Clean the bobbin case regularly to remove lint. Lint sucks up the lubrication in your machine keeping the bobbin from spinning as it should.
Clip thread close to the spool. Pull the tail out through the needle.
Lint isn't drawn back up through the tension disks that way. For more info see Sewing Machine Maintenance.
Follow these steps to set up the sewing machine for quilting.
sure to refer to your instruction manual and foot installation guides
for help. Keep them close to avoid the frustration of the hunt when you're in the middle of a problem.
This first one is so important that it has it's own section.
Just because you can, doesn't mean you should.
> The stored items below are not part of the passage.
(** C7, amended.  When an emerged hidden zone feeds an organ that has
    no input record, the step raises in every iteration order: the
    hidden zone is not skipped.  When the hidden zones iterated before
    it are processed without error and its own pre-emergence delta is
    computed, the exception is the [KeyError] of the identifier of the
    absent organ.  The step then ends in the state the deep copy and the
    bodies of the hidden zones iterated before have produced: their
    updates of [outputs] are kept. *)
Theorem run_missing_organ_aborts (s : Simulation)
    (hiddenzone_items roots_items : list (key * loc))
    (hiddenzone_id : key) (l : loc) (target : key) :
  well_formed s →
  t_hiddenzone (inputs s) !! hiddenzone_id = Some l →
  absent_target s hiddenzone_id l target →
  (hiddenzone_items ≡ₚ map_to_list (t_hiddenzone (inputs s)) →
   ∃ e s', run model RespirationModel hiddenzone_items roots_items s = (s', Raise e)) ∧
  (∀ before after s2 leaf_L delta_leaf_L delta_mstruct,
     hiddenzone_items = before ++ (hiddenzone_id, l) :: after →
     (update_outputs ;; for_each before (hiddenzone_body model RespirationModel)) s
       = (s2, Ok tt) →
     (heap s !!! l) !! "leaf_L" = Some leaf_L →
     (heap s !!! l) !! "delta_leaf_L" = Some delta_leaf_L →
     calculate_delta_mstruct_preE model (to_float leaf_L) (to_float delta_leaf_L)
       = Ok delta_mstruct →
     run model RespirationModel hiddenzone_items roots_items s
       = (s2, Raise (KeyError (OTuple target)))).
Proof.
  intros Hwf Hl Habsent.
  pose proof (well_formed_allocated s Hwf) as Halloc.
  destruct (update_outputs_spec s Halloc) as (s1 & Hup & Hcopy).
  pose proof (copied_at_tables s s1 Hcopy) as Hs1.
  pose proof Hcopy as (_ & _ & Hold & (Hdom & _) & _).
  set (I := inputs s) in *. set (O := outputs s1) in *.
  change (get_table hiddenzone I !! hiddenzone_id = Some l) in Hl.
  set (F := ({[ l ]} ∪ loc_of (get_table organs I) (hiddenzone_id ++ [AStr "blade"]))
            : gset loc).
  assert (Hdisj : ∀ y : key * loc, hiddenzone_writes O y.1 ## F).
  { intros y. apply elem_of_disjoint. intros l0 Hw%hiddenzone_writes_all_locs.
    apply elem_of_all_locs in Hw as (n & k & Hw).
    unfold F. rewrite elem_of_union, elem_of_singleton, elem_of_loc_of.
    intros [->|Hr]; by eapply (output_not_input s s1 Halloc Hcopy). }
  assert (HF : ∀ s3, (∀ l0, l0 ∈ F → heap s3 !! l0 = heap s1 !! l0) →
               heap s3 !!! l = heap s !!! l ∧
               ∀ lb, get_table organs I !! (hiddenzone_id ++ [AStr "blade"]) = Some lb →
                     heap s3 !!! lb = heap s !!! lb).
  { intros s3 Hh. split; [|intros lb Hlb]; apply lookup_total_agree; rewrite Hh.
    - apply Hold, (Halloc hiddenzone _ _ Hl).
    - unfold F. apply elem_of_union_l. by apply elem_of_singleton.
    - apply Hold, (Halloc organs _ _ Hlb).
    - unfold F. rewrite elem_of_union, elem_of_loc_of. by right. }
  split.
  - intros Hperm. rewrite (run_after_copy _ _ _ _ s s1 Hup), bind_run.
    destruct (for_each_raises I O (λ x, hiddenzone_writes O x.1)
                (hiddenzone_body model RespirationModel) F
                (λ y, proj1 (footprint_hiddenzone_body model RespirationModel I O y))
                (hiddenzone_id, l) hiddenzone_items s1) as (e & s' & ->); eauto.
    + rewrite Hperm. by apply elem_of_map_to_list.
    + intros s3 Hs3 Hh3. destruct (HF s3 Hh3) as [Hl3 Hlb3].
      destruct (wp_raises (hiddenzone_body model RespirationModel (hiddenzone_id, l))
                  (λ _ _, True) s3) as (e & s4 & He & _); [|by eauto].
      by apply (hiddenzone_body_raises model RespirationModel I O s s3 hiddenzone_id l target).
  - intros before after s2 leaf_L delta_leaf_L delta_mstruct -> Hbefore HleafL HdL Hdm.
    rewrite bind_run, Hup in Hbefore.
    rewrite (run_after_copy _ _ _ _ s s1 Hup), bind_run, for_each_app, bind_run, Hbefore.
    destruct (for_each_untouched I O (λ x, hiddenzone_writes O x.1)
                (hiddenzone_body model RespirationModel) F
                (λ y, proj1 (footprint_hiddenzone_body model RespirationModel I O y))
                before s1) as (Hs2 & _ & Hh2); [by intros|done|].
    rewrite Hbefore in Hs2, Hh2. simpl in Hs2, Hh2.
    destruct (HF s2 Hh2) as [Hl2 Hlb2].
    rewrite for_each_cons, bind_run.
    rewrite (hiddenzone_body_raises_KeyError model RespirationModel I O s s2 hiddenzone_id l
               target leaf_L delta_leaf_L delta_mstruct); try done.
    apply elem_of_dom. rewrite (Hdom hiddenzone). apply elem_of_dom. by eexists.
Qed.

End MissingOrganStep.

(** ** The sample simulation *)

Section Sample.
Import sample.


Lemma well_formed_simulation : well_formed simulation.
Proof. split; apply (bool_decide_unpack _); vm_compute; exact I. Qed.

Lemma well_formed_simulation_without_blade : well_formed simulation_without_blade.
Proof. split; apply (bool_decide_unpack _); vm_compute; exact I. Qed.

Lemma well_formed_simulation_with_sheath : well_formed simulation_with_sheath.
Proof. split; apply (bool_decide_unpack _); vm_compute; exact I. Qed.

Lemma run_order_independent_witness :
  produced (run model RespirationModel hiddenzone_items roots_items simulation)
  = produced (run model RespirationModel hiddenzone_items' roots_items simulation).
Proof.
  apply (run_order_independent model RespirationModel simulation
           hiddenzone_items hiddenzone_items' roots_items roots_items).
  - apply well_formed_simulation.
  - vm_compute. reflexivity.
  - vm_compute. apply perm_swap.
  - vm_compute. reflexivity.
  - vm_compute. reflexivity.
Defined.

Lemma run_preserves_inputs_witness :
  inputs_snapshot (run model RespirationModel hiddenzone_items roots_items simulation).1
  = inputs_snapshot simulation.
Proof.
  apply (run_preserves_inputs model RespirationModel simulation hiddenzone_items roots_items).
  apply well_formed_simulation.
Defined.

Lemma run_roots_outputs_witness :
  ∃ s' sucrose mstruct_C_growth,
    run model RespirationModel hiddenzone_items roots_items simulation = (s', Ok tt) ∧
    (heap simulation !!! 4%positive) !! "sucrose" = Some sucrose ∧
    (s_roots (outputs_snapshot s') !! roots_1) ≫= (.!! "sucrose")
    = Some (VFloat (fsub (to_float sucrose) mstruct_C_growth)).
Proof.
  assert (Hrun : run model RespirationModel hiddenzone_items roots_items simulation
                 = ((run model RespirationModel hiddenzone_items roots_items simulation).1,
                    Ok tt)) by (vm_compute; reflexivity).
  revert Hrun.
  generalize (run model RespirationModel hiddenzone_items roots_items simulation).1.
  intros s' Hrun.
  destruct (run_roots_outputs model RespirationModel simulation s'
              hiddenzone_items roots_items)
    with (root_id := roots_1) (l := 4%positive)
    as (sucrose & amino_acids & mstruct & Nstruct & C & m & n & nn & r
        & Hsu & _ & _ & _ & _ & _ & Hout).
  - apply well_formed_simulation.
  - vm_compute. reflexivity.
  - exact Hrun.
  - vm_compute. reflexivity.
  - exists s', sucrose, C. split; [exact Hrun|]. split; [exact Hsu|].
    rewrite Hout. cbn [mbind option_bind].
    rewrite lookup_insert_ne by discriminate.
    rewrite lookup_insert_ne by discriminate.
    apply lookup_insert_eq.
Defined.

Lemma run_export_of_organ_growth_witness :
  ∃ s' blade_sucrose blade_delta sucrose_2 mstruct_2
       sheath_sucrose sheath_delta sucrose_3 mstruct_3,
    run model RespirationModel hiddenzone_items_with_sheath roots_items simulation_with_sheath
    = (s', Ok tt) ∧
    (heap simulation_with_sheath !!! 2%positive) !! "sucrose" = Some sucrose_2 ∧
    (heap simulation_with_sheath !!! 2%positive) !! "mstruct" = Some mstruct_2 ∧
    (s_organs (outputs_snapshot s') !! blade_2) ≫= (.!! "sucrose")
    = Some (VFloat (fadd blade_sucrose
                      (fmul blade_delta
                         (py_max zero (fdiv (to_float sucrose_2) (to_float mstruct_2)))))) ∧
    (heap simulation_with_sheath !!! 5%positive) !! "sucrose" = Some sucrose_3 ∧
    (heap simulation_with_sheath !!! 5%positive) !! "mstruct" = Some mstruct_3 ∧
    (s_organs (outputs_snapshot s') !! sheath_3) ≫= (.!! "sucrose")
    = Some (VFloat (fadd sheath_sucrose
                      (fmul sheath_delta
                         (py_max zero (fdiv (to_float sucrose_3) (to_float mstruct_3)))))).
Proof.
  assert (Hrun : run model RespirationModel hiddenzone_items_with_sheath roots_items
                   simulation_with_sheath
                 = ((run model RespirationModel hiddenzone_items_with_sheath roots_items
                       simulation_with_sheath).1, Ok tt)) by (vm_compute; reflexivity).
  revert Hrun.
  generalize (run model RespirationModel hiddenzone_items_with_sheath roots_items
                simulation_with_sheath).1.
  intros s' Hrun.
  destruct (run_export_of_organ_growth model RespirationModel simulation_with_sheath s'
              hiddenzone_items_with_sheath roots_items)
    with (hiddenzone_id := hiddenzone_2) (l := 2%positive) (leaf_is_emerged := VBool true)
    as (lb & g & li & leaf_L & delta_leaf_L & dm & sw & organ_mstruct & organ_metric
        & organ_sucrose & organ_amino_acids & d & sucrose & mstruct & amino_acids
        & sc & ac & r & Hlb & Hg & Hli & _ & _ & _ & Hsu & Hms & _ & _ & _ & _ & _ & _
        & _ & _ & _ & _ & _ & Horgan & _).
  { apply well_formed_simulation_with_sheath. }
  { apply (bool_decide_unpack _). vm_compute. exact I. }
  { reflexivity. }
  { reflexivity. }
  { exact Hrun. }
  { vm_compute. reflexivity. }
  { vm_compute. reflexivity. }
  { reflexivity. }
  destruct (run_export_of_organ_growth model RespirationModel simulation_with_sheath s'
              hiddenzone_items_with_sheath roots_items)
    with (hiddenzone_id := hiddenzone_3) (l := 5%positive) (leaf_is_emerged := VBool true)
    as (lb' & g' & li' & leaf_L' & delta_leaf_L' & dm' & sw' & organ_mstruct' & organ_metric'
        & organ_sucrose' & organ_amino_acids' & d' & sucrose' & mstruct' & amino_acids'
        & sc' & ac' & r' & Hlb' & Hg' & Hli' & _ & _ & _ & Hsu' & Hms' & _ & _ & _ & _ & _ & _
        & _ & _ & _ & _ & _ & Horgan' & _).
  { apply well_formed_simulation_with_sheath. }
  { apply (bool_decide_unpack _). vm_compute. exact I. }
  { reflexivity. }
  { reflexivity. }
  { exact Hrun. }
  { vm_compute. reflexivity. }
  { vm_compute. reflexivity. }
  { reflexivity. }
  assert (lb = 3%positive) as -> by (vm_compute in Hlb; congruence).
  assert (g = VBool true) as -> by (vm_compute in Hg; congruence).
  assert (lb' = 6%positive) as -> by (vm_compute in Hlb'; congruence).
  assert (g' = VBool false) as -> by (vm_compute in Hg'; congruence).
  assert (Hblade : hiddenzone_2 ++ [AStr (target_organ (VBool true))] = blade_2)
    by reflexivity.
  assert (Hsheath : hiddenzone_3 ++ [AStr (target_organ (VBool false))] = sheath_3)
    by reflexivity.
  rewrite Hblade in Horgan. rewrite Hsheath in Horgan'.
  exists s', (to_float organ_sucrose), d, sucrose, mstruct,
    (to_float organ_sucrose'), d', sucrose', mstruct'.
  split; [exact Hrun|]. split; [exact Hsu|]. split; [exact Hms|].
  split; [|split; [exact Hsu'|split; [exact Hms'|]]].
  - rewrite Horgan. cbn [mbind option_bind].
    rewrite lookup_insert_ne by discriminate.
    apply lookup_insert_eq.
  - rewrite Horgan'. cbn [mbind option_bind].
    rewrite lookup_insert_ne by discriminate.
    apply lookup_insert_eq.
Defined.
Sewing machine manufacturers boast about their awesome stitch speeds in their advertising...
...making it sound like you're a loser if you're not stitching as fast as the machine can.
If at all possible, reduce your sewing machine's top stitching speed. This feature is available on many newer models via a button or knob.
I'll say it again.
As you are learning, do not stitch at top speed.
This is just so important.
Choose a sewing speed that is only as fast as you can control.
For a beginner, trying to coordinate the movement of the quilt sandwich and needle speed at the same time to get even stitches takes time and practice. This is normal.
The car analogy applies.
Drive somewhere unfamiliar, the road is curvy and littered with obstacles, you instinctively slow down...to be in control. It's the same for quilting. More comfortable with the terrain? Naturally, you speed up. It's all about practice and confidence.
If the maximum sewing speed can be reduced by pushing a button, you can ‘stomp’ down on the foot control. Your sewing machine will not race along out of control. You won’t need to make constant adjustments on your foot pedal. You can just concentrate on moving the quilt sandwich.
Check the manual for other required settings for your sewing machine for quilting. (i.e. On my Designer I a free motion quilting menu must be chosen. For Pfaff owners, check your manual to see if the presser foot should be in the half-darning position.)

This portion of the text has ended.